→ **Task inputs**

(* ===== verification/TableNode.v ===== *)
(** The hash part of a table, [VM/src/ltable.cpp]: a chained scatter table with
    Brent's variation in an array of [2^lsizenode] nodes, each linked to the
    next one of its chain by a signed offset.

    The file holds the walks along a chain, the free position search and the
    placement of a new key ([newkey] without its calls of [rehash]), the
    invariant of the hash part and its preservation. *)
From stdpp Require Import sets sorting.
From S2P Require Import Prelude Word Double LuaApi Arith Compare Key.
Open Scope Z_scope.

(** [TKey]: a value, or the address of a collected object whose entry is
    empty ([LUA_TDEADKEY]). *)
Inductive TKey := KLive (k : TValue) | KDead (gc : Z).

#[export] Instance TKey_eq_dec : EqDecision TKey.
Proof. solve_decision. Defined.

Record LuaNode := { nval : TValue; nkey : TKey; nnext : Z }.

(** A node as [memset] leaves it, and as [luaH_dummynode] is. *)
Definition empty_node : LuaNode := {| nval := LNil; nkey := KLive LNil; nnext := 0 |}.

Definition set_nval (v : TValue) (n : LuaNode) : LuaNode :=
  {| nval := v; nkey := nkey n; nnext := nnext n |}.
Definition setnodekey (k : TValue) (n : LuaNode) : LuaNode :=
  {| nval := nval n; nkey := KLive k; nnext := nnext n |}.
Definition set_nnext (d : Z) (n : LuaNode) : LuaNode :=
  {| nval := nval n; nkey := nkey n; nnext := d |}.

(** [gnode(t, i)]; the model reads an empty node out of range. *)
Definition gnode (nodes : list LuaNode) (i : nat) : LuaNode := default empty_node (nodes !! i).

(** [n + gnext(n)] *)
Definition next_index (nodes : list LuaNode) (i : nat) : nat :=
  Z.to_nat (Z.of_nat i + nnext (gnode nodes i)).

(** The loop of every search: from a node along its chain, up to the first
    node whose key satisfies [p]. *)
Fixpoint chain_find (fuel : nat) (nodes : list LuaNode) (p : TKey -> bool) (i : nat)
    : option nat :=
  match fuel with
  | O => None
  | S f =>
      if p (nkey (gnode nodes i)) then Some i
      else if nnext (gnode nodes i) =? 0 then None
      else chain_find f nodes p (next_index nodes i)
  end.

(** [while (othern + gnext(othern) != mp) othern += gnext(othern)] *)
Fixpoint find_previous (fuel : nat) (nodes : list LuaNode) (othern mp : nat) : option nat :=
  match fuel with
  | O => None
  | S f =>
      if Nat.eqb (next_index nodes othern) mp then Some othern
      else find_previous f nodes (next_index nodes othern) mp
  end.

Definition ttisnilkey (k : TKey) : bool :=
  match k with KLive LNil => true | _ => false end.

(** The loop of [getfreepos], from [lastfree] down. *)
Fixpoint getfreepos_loop (nodes : list LuaNode) (lastfree : nat) : option nat * nat :=
  match lastfree with
  | O => (None, O)
  | S k => if ttisnilkey (nkey (gnode nodes k)) then (Some k, k) else getfreepos_loop nodes k
  end.

Definition getfreepos (nodes : list LuaNode) (lastfree : Z) : option nat * Z :=
  if 0 <? lastfree then
    let '(r, lf) := getfreepos_loop nodes (Z.to_nat lastfree) in (r, Z.of_nat lf)
  else (None, lastfree).

Section Nodes.
Context `{VecSize}.

(** [hashpow2]: the low [lsizenode] bits of the hash. *)
Definition mainposition (lsizenode : Z) (key : TValue) : nat :=
  Z.to_nat (Z.land (key_hash key) (Z.shiftl 1 lsizenode - 1)).

(** [newkey] when the main position is taken and [n] is a free node: the
    colliding node moves, or the new key goes to the free node.  The result
    is the node that receives the key. *)
Definition newkey_collide (lsizenode : Z) (nodes : list LuaNode) (mp n : nat) (mk : TValue)
    : option (list LuaNode * nat) :=
  let othern := mainposition lsizenode mk in
  let offset a b := Z.of_nat a - Z.of_nat b in
  if negb (Nat.eqb othern mp) then
    match find_previous (length nodes) nodes othern mp with
    | None => None
    | Some othern =>
        let nodes := <[othern := set_nnext (offset n othern) (gnode nodes othern)]> nodes in
        let nodes := <[n := gnode nodes mp]> nodes in
        let nodes :=
          if negb (nnext (gnode nodes mp) =? 0) then
            let nodes := <[n := set_nnext (nnext (gnode nodes n) + offset mp n)
                                  (gnode nodes n)]> nodes in
            <[mp := set_nnext 0 (gnode nodes mp)]> nodes
          else nodes in
        Some (<[mp := set_nval LNil (gnode nodes mp)]> nodes, mp)
    end
  else
    let nodes :=
      if negb (nnext (gnode nodes mp) =? 0)
      then <[n := set_nnext (offset (next_index nodes mp) n) (gnode nodes n)]> nodes
      else nodes in
    Some (<[mp := set_nnext (offset n mp) (gnode nodes mp)]> nodes, n).

Definition live_key (k : TKey) : option TValue :=
  match k with KLive LNil => None | KLive k => Some k | KDead _ => None end.

(** The placement of a new key: [None] when there is no free node. *)
Definition newkey_place (lsizenode : Z) (nodes : list LuaNode) (lastfree : Z) (key : TValue)
    : option (list LuaNode * Z * nat) :=
  let mp := mainposition lsizenode key in
  if negb (match nval (gnode nodes mp) with LNil => true | _ => false end) then
    match getfreepos nodes lastfree with
    | (None, _) => None
    | (Some n, lastfree) =>
        match nkey (gnode nodes mp) with
        | KLive mk =>
            match newkey_collide lsizenode nodes mp n mk with
            | Some (nodes, mp) => Some (<[mp := setnodekey key (gnode nodes mp)]> nodes, lastfree, mp)
            | None => None
            end
        | KDead _ => None
        end
    end
  else Some (<[mp := setnodekey key (gnode nodes mp)]> nodes, lastfree, mp).

(** * Chains *)

(** The next node of a chain. *)
Definition succ (nodes : list LuaNode) (i : nat) : option nat :=
  if nnext (gnode nodes i) =? 0 then None else Some (next_index nodes i).
End Nodes.

(** The nodes of the chain that starts at [i], under a successor function on
    the nodes below [len]. *)
Inductive chain (len : nat) (s : nat -> option nat) : nat -> list nat -> Prop :=
  | chain_last i : (i < len)%nat -> s i = None -> chain len s i [i]
  | chain_cons i j l : (i < len)%nat -> s i = Some j -> chain len s j l -> chain len s i (i :: l).

Section Chains.
Context (len : nat).
Implicit Types s : nat -> option nat.

Lemma chain_det s i l l' : chain len s i l -> chain len s i l' -> l = l'.
Proof.
  intros Hc. revert l'. induction Hc as [i Hi Hs|i j l Hi Hs Hc IH]; intros l' Hc'.
  - inversion Hc'; subst; [done|congruence].
  - inversion Hc' as [|? j' l2 _ Hs' Hc2]; subst; [congruence|].
    rewrite Hs in Hs'. injection Hs' as <-. by rewrite (IH _ Hc2).
Qed.

Lemma chain_head s i l : chain len s i l -> i ∈ l.
Proof. destruct 1; left. Qed.

Lemma chain_lt s i l j : chain len s i l -> j ∈ l -> (j < len)%nat.
Proof.
  induction 1 as [i Hi Hs|i k l Hi Hs Hc IH]; intros Hj.
  - by apply list_elem_of_singleton in Hj as ->.
  - apply elem_of_cons in Hj as [->|Hj]; auto.
Qed.

Lemma chain_suffix s i l j :
  chain len s i l -> j ∈ l -> exists l1 l2, l = l1 ++ l2 /\ chain len s j l2.
Proof.
  induction 1 as [i Hi Hs|i k l Hi Hs Hc IH]; intros Hj.
  - apply list_elem_of_singleton in Hj as ->. exists [], [i]. split; [done|by constructor].
  - apply elem_of_cons in Hj as [->|Hj].
    + exists [], (i :: l). split; [done|by econstructor].
    + destruct (IH Hj) as (l1 & l2 & -> & H2). by exists (i :: l1), l2.
Qed.

(** A chain that ends visits no node twice. *)
Lemma chain_NoDup s i l : chain len s i l -> NoDup l.
Proof.
  induction 1 as [i Hi Hs|i j l Hi Hs Hc IH]; [apply NoDup_singleton|].
  apply NoDup_cons. split; [|done]. intros Hin.
  destruct (chain_suffix _ _ _ _ Hc Hin) as (l1 & l2 & -> & H2).
  assert (chain len s i (i :: l1 ++ l2)) as H1 by by econstructor.
  pose proof (chain_det _ _ _ _ H1 H2) as E. apply (f_equal length) in E.
  cbn in E. rewrite length_app in E. lia.
Qed.

Lemma chain_length s i l : chain len s i l -> (length l <= len)%nat.
Proof.
  intros Hc. rewrite <- (length_seq len 0). apply submseteq_length, NoDup_submseteq.
  - by eapply chain_NoDup.
  - intros j Hj. apply elem_of_seq. pose proof (chain_lt _ _ _ _ Hc Hj). lia.
Qed.

Lemma chain_ext s s' i l :
  (forall j, j ∈ l -> s' j = s j) -> chain len s i l -> chain len s' i l.
Proof.
  intros He Hc. induction Hc as [i Hi Hs|i j l Hi Hs Hc IH].
  - constructor; [done|]. rewrite He; [done|left].
  - econstructor; [done|rewrite He; [done|left]|]. apply IH. intros k Hk. apply He. by right.
Qed.

(** Every node of the chain but its head is somebody's successor. *)
Lemma chain_pred s i l j : chain len s i l -> j ∈ l -> j <> i -> exists k, s k = Some j.
Proof.
  induction 1 as [i Hi Hs|i k l Hi Hs Hc IH]; intros Hj Hne.
  - by apply list_elem_of_singleton in Hj as ->.
  - apply elem_of_cons in Hj as [->|Hj]; [done|].
    destruct (decide (j = k)) as [->|]; [by exists i|auto].
Qed.

(** Inserting the fresh node [n] behind [mp]. *)
Lemma chain_insert s s' mp n i l :
  s' mp = Some n -> s' n = s mp -> (forall j, j <> mp -> j <> n -> s' j = s j) ->
  (n < len)%nat -> n ∉ l -> chain len s i l ->
  exists l', chain len s' i l' /\ (forall j, j ∈ l -> j ∈ l') /\ (mp ∈ l -> n ∈ l').
Proof.
  intros Hmp Hn Ho Hlt Hnl Hc. induction Hc as [i Hi Hs|i j l Hi Hs Hc IH].
  - rewrite not_elem_of_cons in Hnl. destruct (decide (i = mp)) as [->|Hne].
    + exists [mp; n]. split; [|set_solver].
      apply chain_cons with n; [done|done|]. constructor; congruence.
    + exists [i]. split; [|set_solver]. constructor; [done|]. rewrite Ho; naive_solver.
  - rewrite not_elem_of_cons in Hnl. destruct Hnl as [Hni Hnl].
    destruct (IH Hnl) as (l' & Hc' & Hsub & Hin).
    destruct (decide (i = mp)) as [->|Hne].
    + exists (mp :: n :: l'). split; [|set_solver].
      apply chain_cons with n; [done|done|]. apply chain_cons with j; [done|congruence|done].
    + exists (i :: l'). split; [|set_solver].
      apply chain_cons with j; [done| |done]. rewrite Ho; naive_solver.
Qed.

(** Moving the node [mp], the successor of [p] alone, to the fresh node [n]. *)
Lemma chain_move s s' p mp n i l :
  s p = Some mp -> (forall k, s k = Some mp -> k = p) ->
  s' p = Some n -> s' n = s mp ->
  (forall j, j <> p -> j <> mp -> j <> n -> s' j = s j) ->
  p <> mp -> p <> n -> (n < len)%nat -> n ∉ l -> i <> mp -> chain len s i l ->
  exists l', chain len s' i l' /\ (forall j, j ∈ l -> j <> mp -> j ∈ l') /\ (mp ∈ l -> n ∈ l').
Proof.
  intros Hp Huniq Hp' Hn' Ho Hpmp Hpn Hlt Hnl Himp Hc.
  induction Hc as [i Hi Hs|i j l Hi Hs Hc IH].
  - exists [i]. split; [|set_solver]. constructor; [done|].
    rewrite Ho; [done|congruence|done|set_solver].
  - rewrite not_elem_of_cons in Hnl. destruct Hnl as [Hni Hnl].
    destruct (decide (i = p)) as [->|Hip].
    + assert (j = mp) as -> by congruence.
      assert (Hnd : NoDup (p :: l)).
      { apply (chain_NoDup s p). by apply chain_cons with mp. }
      apply NoDup_cons in Hnd as [Hpl Hnd].
      assert (Htail : exists t, l = mp :: t /\ chain len s' n (n :: t)).
      { inversion Hc as [? Hmlt Hms|? j t Hmlt Hms Hct]; subst.
        - exists []. split; [done|]. constructor; [done|congruence].
        - exists t. split; [done|]. apply chain_cons with j; [done|congruence|].
          apply NoDup_cons in Hnd as [Hmt _]. apply chain_ext with s; [|done].
          intros k Hk. apply Ho; set_solver. }
      destruct Htail as (t & -> & Ht). exists (p :: n :: t). split; [|set_solver].
      by apply chain_cons with n.
    + assert (j <> mp) as Hj by (intros ->; apply Hip; by apply Huniq).
      destruct (IH Hnl Hj) as (l' & Hc' & Hsub & Hin). exists (i :: l').
      split; [|set_solver]. apply chain_cons with j; [done| |done]. by rewrite Ho.
Qed.
End Chains.
Lemma luaH_getnum_finds t i :
  wf_table t -> in_s 32 i -> finds t (akey i) (luaH_getnum t i).
Proof.
  intros Hwf Hi. pose proof (wt_asize _ Hwf) as Hs. pose proof Hs as Hs'. rewrite MAXSIZE_eq in Hs'.
  rewrite luaH_getnum_generic, in_array_spec by done.
  destruct (Z.leb_spec 1 i), (Z.leb_spec i (sizearray t)); cbn [andb].
  1:{ exists (akey i). split; [|done]. cbn [slot_key]. rewrite Z2Nat.id by lia.
      split; [lia|f_equal; lia]. }
  all: apply get_generic_finds; [done|apply akey_valid; unfold in_s in Hi; lia|].
  all: intros j Hj E; apply akey_inj in E; [lia|done|unfold in_s; lia].
Qed.

Lemma luaH_get_finds t k : wf_table t -> valid_key k = true -> finds t k (luaH_get t k).
Proof.
  intros Hwf Hv. pose proof (wt_asize _ Hwf) as Hs. rewrite MAXSIZE_eq in Hs.
  destruct k; cbn [luaH_get]; try (by apply get_generic_finds); [done| |].
  - destruct (d_eq _ _) eqn:E.
    + pose proof (luai_num2int_range n) as Hr. apply finds_norm with (akey (luai_num2int n)).
      * unfold akey. cbn [key_norm]. f_equal. unfold in_s in Hr.
        unfold d_eq in E. rewrite SFeqb_norm in E by (apply double_of_Z_self; lia).
        by apply bool_decide_eq_true in E.
      * by apply luaH_getnum_finds.
    + apply get_generic_finds; [done|done|]. intros i Hi [= ->].
      rewrite luai_num2int_of_Z, double_of_Z_self in E; [done|lia|unfold in_s; lia].
  - rewrite luaH_getstr_generic. by apply get_generic_finds.
Qed.

Lemma finds_unique t k r s k' :
  wf_table t -> finds t k r -> slot_key t s k' -> key_norm k' = key_norm k -> r = Some s.
Proof.
  intros Hwf. destruct r as [s'|]; cbn [finds].
  - intros (k2 & Hs & E) Hs' E'. f_equal.
    apply (slot_key_inj t s' s k2 k' Hwf Hs Hs'). congruence.
  - intros Hn Hs' E'. by destruct (Hn _ _ Hs').
Qed.

Lemma luaH_get_iff t k s :
  wf_table t -> valid_key k = true ->
  luaH_get t k = Some s <-> exists k', slot_key t s k' /\ key_norm k' = key_norm k.
Proof.
  intros Hwf Hv. pose proof (luaH_get_finds t k Hwf Hv) as Hf. split.
  - intros E. by rewrite E in Hf.
  - intros (k' & Hs & E). by eapply finds_unique.
Qed.

(** * The map *)

(** The pairs of a table. *)
Definition holds (t : LuaTable) (k v : TValue) : Prop :=
  exists s, slot_key t s k /\ slot_value t s = v.

Lemma get_holds t k v :
  wf_table t -> valid_key k = true -> v <> LNil ->
  get t k = v <-> exists k', key_norm k' = key_norm k /\ holds t k' v.
Proof.
  intros Hwf Hv Hnv. unfold get, slot_get. split.
  - destruct (luaH_get t k) as [s|] eqn:E; [|congruence]. intros Hs.
    apply luaH_get_iff in E as (k' & Hk & E); [|done|done]. exists k'. split; [done|]. by exists s.
  - intros (k' & E & s & Hk & Hs). by rewrite (proj2 (luaH_get_iff t k s Hwf Hv) ltac:(eauto)).
Qed.

Lemma get_ext t t' k :
  wf_table t -> wf_table t' -> valid_key k = true ->
  (forall k v, v <> LNil -> holds t' k v <-> holds t k v) -> get t' k = get t k.
Proof.
  intros Hwf Hwf' Hv Hh.
  assert (Hs : forall v, v <> LNil -> get t' k = v <-> get t k = v).
  { intros v Hnv. rewrite !get_holds by done. by setoid_rewrite Hh. }
  destruct (decide (get t k = LNil)) as [E|E].
  - destruct (decide (get t' k = LNil)) as [E'|E']; [congruence|].
    symmetry. by apply Hs.
  - by apply Hs.
Qed.

(** ** Assignment through a slot *)

Lemma setslot_facts t s v :
  sizearray (setslot t s v) = sizearray t /\ lsizenode (setslot t s v) = lsizenode t /\
  lastfree (setslot t s v) = lastfree t /\ length (nodes_of (setslot t s v)) = length (nodes_of t).
Proof.
  unfold sizearray, nodes_of. destruct s as [i|j]; cbn.
  - by rewrite length_insert.
  - destruct (node t) eqn:E; cbn; by rewrite ?E, ?length_insert.
Qed.

Lemma setslot_node t j v i :
  nkey (gnode (nodes_of (setslot t (NodeSlot j) v)) i) = nkey (gnode (nodes_of t) i) /\
  nnext (gnode (nodes_of (setslot t (NodeSlot j) v)) i) = nnext (gnode (nodes_of t) i).
Proof.
  unfold nodes_of, setslot. destruct (node t) as [ns|] eqn:E; cbn; rewrite ?E; [|done].
  destruct (decide (j = i)) as [->|]; [|by rewrite gnode_insert_ne].
  destruct (Nat.lt_ge_cases i (length ns)); [by rewrite gnode_insert_eq|].
  by rewrite list_insert_ge.
Qed.

Lemma setslot_live t s v j k : live (nodes_of (setslot t s v)) j k <-> live (nodes_of t) j k.
Proof.
  destruct s as [i|i]; [done|]. unfold live. by rewrite (proj1 (setslot_node t i v j)).
Qed.

Lemma setslot_key t s v s' k : slot_key (setslot t s v) s' k <-> slot_key t s' k.
Proof.
  destruct s'; cbn [slot_key]; [|apply setslot_live].
  by rewrite (proj1 (setslot_facts t s v)).
Qed.

Lemma setslot_value t s s' v k :
  slot_key t s k -> slot_value (setslot t s v) s' = if decide (s' = s) then v else slot_value t s'.
Proof.
  intros Hk. destruct s as [i|i].
  - destruct Hk as [Hi _]. unfold sizearray in Hi. destruct s' as [j|j]; cbn.
    + destruct (decide (j = i)) as [->|Hne].
      * rewrite list_lookup_insert_eq by lia. by rewrite decide_True.
      * rewrite list_lookup_insert_ne by done. rewrite decide_False by congruence. done.
    + by rewrite decide_False.
  - cbn [slot_key] in Hk. destruct (live_node _ _ _ Hk) as (ns & En & E).
    rewrite E in Hk. apply live_lt in Hk. destruct s' as [j|j]; cbn; rewrite En; cbn.
    + by rewrite decide_False.
    + rewrite E. destruct (decide (j = i)) as [->|Hne].
      * rewrite gnode_insert_eq by done. by rewrite decide_True.
      * rewrite gnode_insert_ne by done. rewrite decide_False by congruence. done.
Qed.

Lemma setslot_wf t s v k : wf_table t -> slot_key t s k -> wf_table (setslot t s v).
Proof.
  intros Hwf Hk. destruct (setslot_facts t s v) as (Ea & El & Ef & En). split.
  - rewrite Ea. apply (wt_asize _ Hwf).
  - pose proof (wt_node _ Hwf) as Hn. destruct s as [i|i]; [done|]. cbn [setslot].
    destruct (node t) as [ns|] eqn:E; [|by rewrite E]. cbn.
    destruct Hn as (Hls & Hn & Hlf). rewrite length_insert. split; [done|]. split; [|done].
    pose proof (setslot_node t i v) as Hs. unfold nodes_of in Hs. rewrite E in Hs. cbn in Hs.
    rewrite E in Hs. cbn in Hs.
    apply wf_nodes_weaken with ns; [done|by rewrite length_insert|..].
    + intros j. apply Hs.
    + intros j. by rewrite (proj1 (Hs j)).
    + intros j k'. unfold live. by rewrite (proj1 (Hs j)).
    + intros j Hj. unfold live. rewrite (proj1 (Hs j)).
      cbn [slot_key] in Hk. unfold nodes_of in Hk. rewrite E in Hk.
      destruct (decide (j = i)) as [->|Hne]; [by exists k|].
      rewrite gnode_insert_ne in Hj by done. by apply (wf_val _ _ _ Hn).
  - rewrite Ea, Ef. apply (wt_boundary _ Hwf).
  - intros j i. rewrite Ea, setslot_live. apply (wt_split _ Hwf).
Qed.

→ **Brief**
Check each line of the data for "Hsub". Copy the lines where it turns up.

→ **Response below**
    destruct (IH Hnl) as (l' & Hc' & Hsub & Hin).
      destruct (IH Hnl Hj) as (l' & Hc' & Hsub & Hin). exists (i :: l').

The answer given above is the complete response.